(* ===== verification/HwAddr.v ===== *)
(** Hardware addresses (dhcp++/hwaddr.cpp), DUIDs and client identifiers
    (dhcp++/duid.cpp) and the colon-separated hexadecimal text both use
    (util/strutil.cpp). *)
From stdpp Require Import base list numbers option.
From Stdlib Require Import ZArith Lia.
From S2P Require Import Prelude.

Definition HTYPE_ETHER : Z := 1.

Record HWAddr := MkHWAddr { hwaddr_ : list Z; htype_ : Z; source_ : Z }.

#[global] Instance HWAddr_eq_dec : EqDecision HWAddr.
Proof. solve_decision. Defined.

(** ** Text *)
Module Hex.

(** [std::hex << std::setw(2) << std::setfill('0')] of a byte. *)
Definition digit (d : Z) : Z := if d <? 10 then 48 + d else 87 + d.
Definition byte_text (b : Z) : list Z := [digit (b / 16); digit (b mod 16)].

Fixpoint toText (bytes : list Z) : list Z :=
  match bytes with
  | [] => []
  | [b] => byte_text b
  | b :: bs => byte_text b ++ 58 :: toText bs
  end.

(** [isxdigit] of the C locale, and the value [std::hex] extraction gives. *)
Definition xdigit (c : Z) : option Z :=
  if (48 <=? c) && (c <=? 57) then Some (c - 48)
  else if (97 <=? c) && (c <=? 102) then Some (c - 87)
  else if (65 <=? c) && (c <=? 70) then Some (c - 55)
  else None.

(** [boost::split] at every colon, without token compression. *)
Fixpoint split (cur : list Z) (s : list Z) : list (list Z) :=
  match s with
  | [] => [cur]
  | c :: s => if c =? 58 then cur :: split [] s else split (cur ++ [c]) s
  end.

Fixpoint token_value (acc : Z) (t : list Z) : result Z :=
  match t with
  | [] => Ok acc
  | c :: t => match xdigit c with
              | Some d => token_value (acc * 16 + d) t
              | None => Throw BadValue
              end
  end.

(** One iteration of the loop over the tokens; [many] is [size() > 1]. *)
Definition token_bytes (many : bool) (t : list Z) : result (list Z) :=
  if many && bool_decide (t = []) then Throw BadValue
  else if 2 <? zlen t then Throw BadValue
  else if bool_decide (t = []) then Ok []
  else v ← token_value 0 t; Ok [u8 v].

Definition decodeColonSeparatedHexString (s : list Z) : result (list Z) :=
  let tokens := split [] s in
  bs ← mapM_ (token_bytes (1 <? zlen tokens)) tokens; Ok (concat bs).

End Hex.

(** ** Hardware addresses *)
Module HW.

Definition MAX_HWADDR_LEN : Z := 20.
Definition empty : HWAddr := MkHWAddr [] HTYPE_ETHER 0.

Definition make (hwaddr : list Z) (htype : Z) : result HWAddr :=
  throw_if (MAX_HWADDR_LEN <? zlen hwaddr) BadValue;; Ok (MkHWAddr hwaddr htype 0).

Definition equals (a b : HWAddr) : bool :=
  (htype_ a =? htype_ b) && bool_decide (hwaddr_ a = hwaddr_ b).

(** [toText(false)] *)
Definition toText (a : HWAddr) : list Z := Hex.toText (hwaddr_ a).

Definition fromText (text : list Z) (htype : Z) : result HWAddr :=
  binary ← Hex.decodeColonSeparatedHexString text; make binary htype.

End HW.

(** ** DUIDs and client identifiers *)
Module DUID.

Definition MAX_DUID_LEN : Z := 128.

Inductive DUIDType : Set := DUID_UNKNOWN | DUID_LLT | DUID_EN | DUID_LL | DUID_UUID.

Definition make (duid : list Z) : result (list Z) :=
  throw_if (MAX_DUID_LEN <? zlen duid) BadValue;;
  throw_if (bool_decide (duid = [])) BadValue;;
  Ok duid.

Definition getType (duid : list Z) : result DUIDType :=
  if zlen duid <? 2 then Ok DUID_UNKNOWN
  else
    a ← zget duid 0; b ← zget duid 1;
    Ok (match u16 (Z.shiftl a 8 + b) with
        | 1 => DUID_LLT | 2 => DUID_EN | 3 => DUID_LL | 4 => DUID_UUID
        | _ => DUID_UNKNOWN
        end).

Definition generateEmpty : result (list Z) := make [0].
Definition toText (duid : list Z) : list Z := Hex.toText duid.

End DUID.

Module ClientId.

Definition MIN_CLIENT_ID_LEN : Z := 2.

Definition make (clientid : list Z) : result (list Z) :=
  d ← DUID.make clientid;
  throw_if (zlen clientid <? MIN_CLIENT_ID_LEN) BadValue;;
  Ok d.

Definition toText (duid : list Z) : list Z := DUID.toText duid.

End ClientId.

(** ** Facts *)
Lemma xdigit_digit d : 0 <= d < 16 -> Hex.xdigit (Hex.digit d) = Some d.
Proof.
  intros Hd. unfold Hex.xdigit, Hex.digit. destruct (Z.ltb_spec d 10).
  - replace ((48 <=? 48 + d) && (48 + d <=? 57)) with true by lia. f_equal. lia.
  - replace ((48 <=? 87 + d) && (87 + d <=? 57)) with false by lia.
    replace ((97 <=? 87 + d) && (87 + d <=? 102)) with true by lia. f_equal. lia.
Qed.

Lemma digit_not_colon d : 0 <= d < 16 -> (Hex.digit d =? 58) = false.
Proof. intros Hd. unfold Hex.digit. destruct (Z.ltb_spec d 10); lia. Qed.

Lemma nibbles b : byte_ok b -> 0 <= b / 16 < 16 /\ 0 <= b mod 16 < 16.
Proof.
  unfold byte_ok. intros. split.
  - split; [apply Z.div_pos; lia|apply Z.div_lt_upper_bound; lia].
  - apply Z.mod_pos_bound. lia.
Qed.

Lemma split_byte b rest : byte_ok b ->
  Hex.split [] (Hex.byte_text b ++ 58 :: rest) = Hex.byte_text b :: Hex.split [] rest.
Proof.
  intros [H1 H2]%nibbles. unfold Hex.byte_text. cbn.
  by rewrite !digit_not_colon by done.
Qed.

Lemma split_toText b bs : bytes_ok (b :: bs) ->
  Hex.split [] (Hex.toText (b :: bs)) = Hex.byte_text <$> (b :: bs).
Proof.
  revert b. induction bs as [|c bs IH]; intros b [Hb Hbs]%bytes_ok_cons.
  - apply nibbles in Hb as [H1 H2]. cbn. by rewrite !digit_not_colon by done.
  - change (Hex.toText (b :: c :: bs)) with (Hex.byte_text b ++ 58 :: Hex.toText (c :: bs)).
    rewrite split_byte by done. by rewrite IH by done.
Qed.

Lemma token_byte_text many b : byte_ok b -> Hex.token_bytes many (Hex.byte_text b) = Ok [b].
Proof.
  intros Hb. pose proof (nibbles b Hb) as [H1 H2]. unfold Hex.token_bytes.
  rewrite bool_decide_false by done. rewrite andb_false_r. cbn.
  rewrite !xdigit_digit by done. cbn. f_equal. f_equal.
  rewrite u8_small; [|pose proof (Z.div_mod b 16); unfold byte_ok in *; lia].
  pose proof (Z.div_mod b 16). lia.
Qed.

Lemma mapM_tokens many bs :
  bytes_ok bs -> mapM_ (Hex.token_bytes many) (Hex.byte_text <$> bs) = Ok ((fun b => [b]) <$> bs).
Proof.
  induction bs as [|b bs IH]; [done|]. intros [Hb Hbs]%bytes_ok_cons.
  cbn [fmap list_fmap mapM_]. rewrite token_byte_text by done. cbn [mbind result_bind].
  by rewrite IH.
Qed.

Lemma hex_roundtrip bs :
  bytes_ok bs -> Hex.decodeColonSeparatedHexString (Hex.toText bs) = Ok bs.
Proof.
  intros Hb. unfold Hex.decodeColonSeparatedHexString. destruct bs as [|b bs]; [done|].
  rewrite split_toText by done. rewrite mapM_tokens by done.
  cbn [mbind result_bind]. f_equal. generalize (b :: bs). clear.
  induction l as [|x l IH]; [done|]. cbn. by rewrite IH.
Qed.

-------

→ What is being asked:
Starting at the line above that holds "throw_if (MAX_HWADDR_LEN <?" and ending at the line that holds "Inductive DUIDType : Set", transcribe each line exactly and include no other lines.

→ Solution to the exercise:
  throw_if (MAX_HWADDR_LEN <? zlen hwaddr) BadValue;; Ok (MkHWAddr hwaddr htype 0).

Definition equals (a b : HWAddr) : bool :=
  (htype_ a =? htype_ b) && bool_decide (hwaddr_ a = hwaddr_ b).

(** [toText(false)] *)
Definition toText (a : HWAddr) : list Z := Hex.toText (hwaddr_ a).

Definition fromText (text : list Z) (htype : Z) : result HWAddr :=
  binary ← Hex.decodeColonSeparatedHexString text; make binary htype.

End HW.

(** ** DUIDs and client identifiers *)
Module DUID.

Definition MAX_DUID_LEN : Z := 128.

Inductive DUIDType : Set := DUID_UNKNOWN | DUID_LLT | DUID_EN | DUID_LL | DUID_UUID.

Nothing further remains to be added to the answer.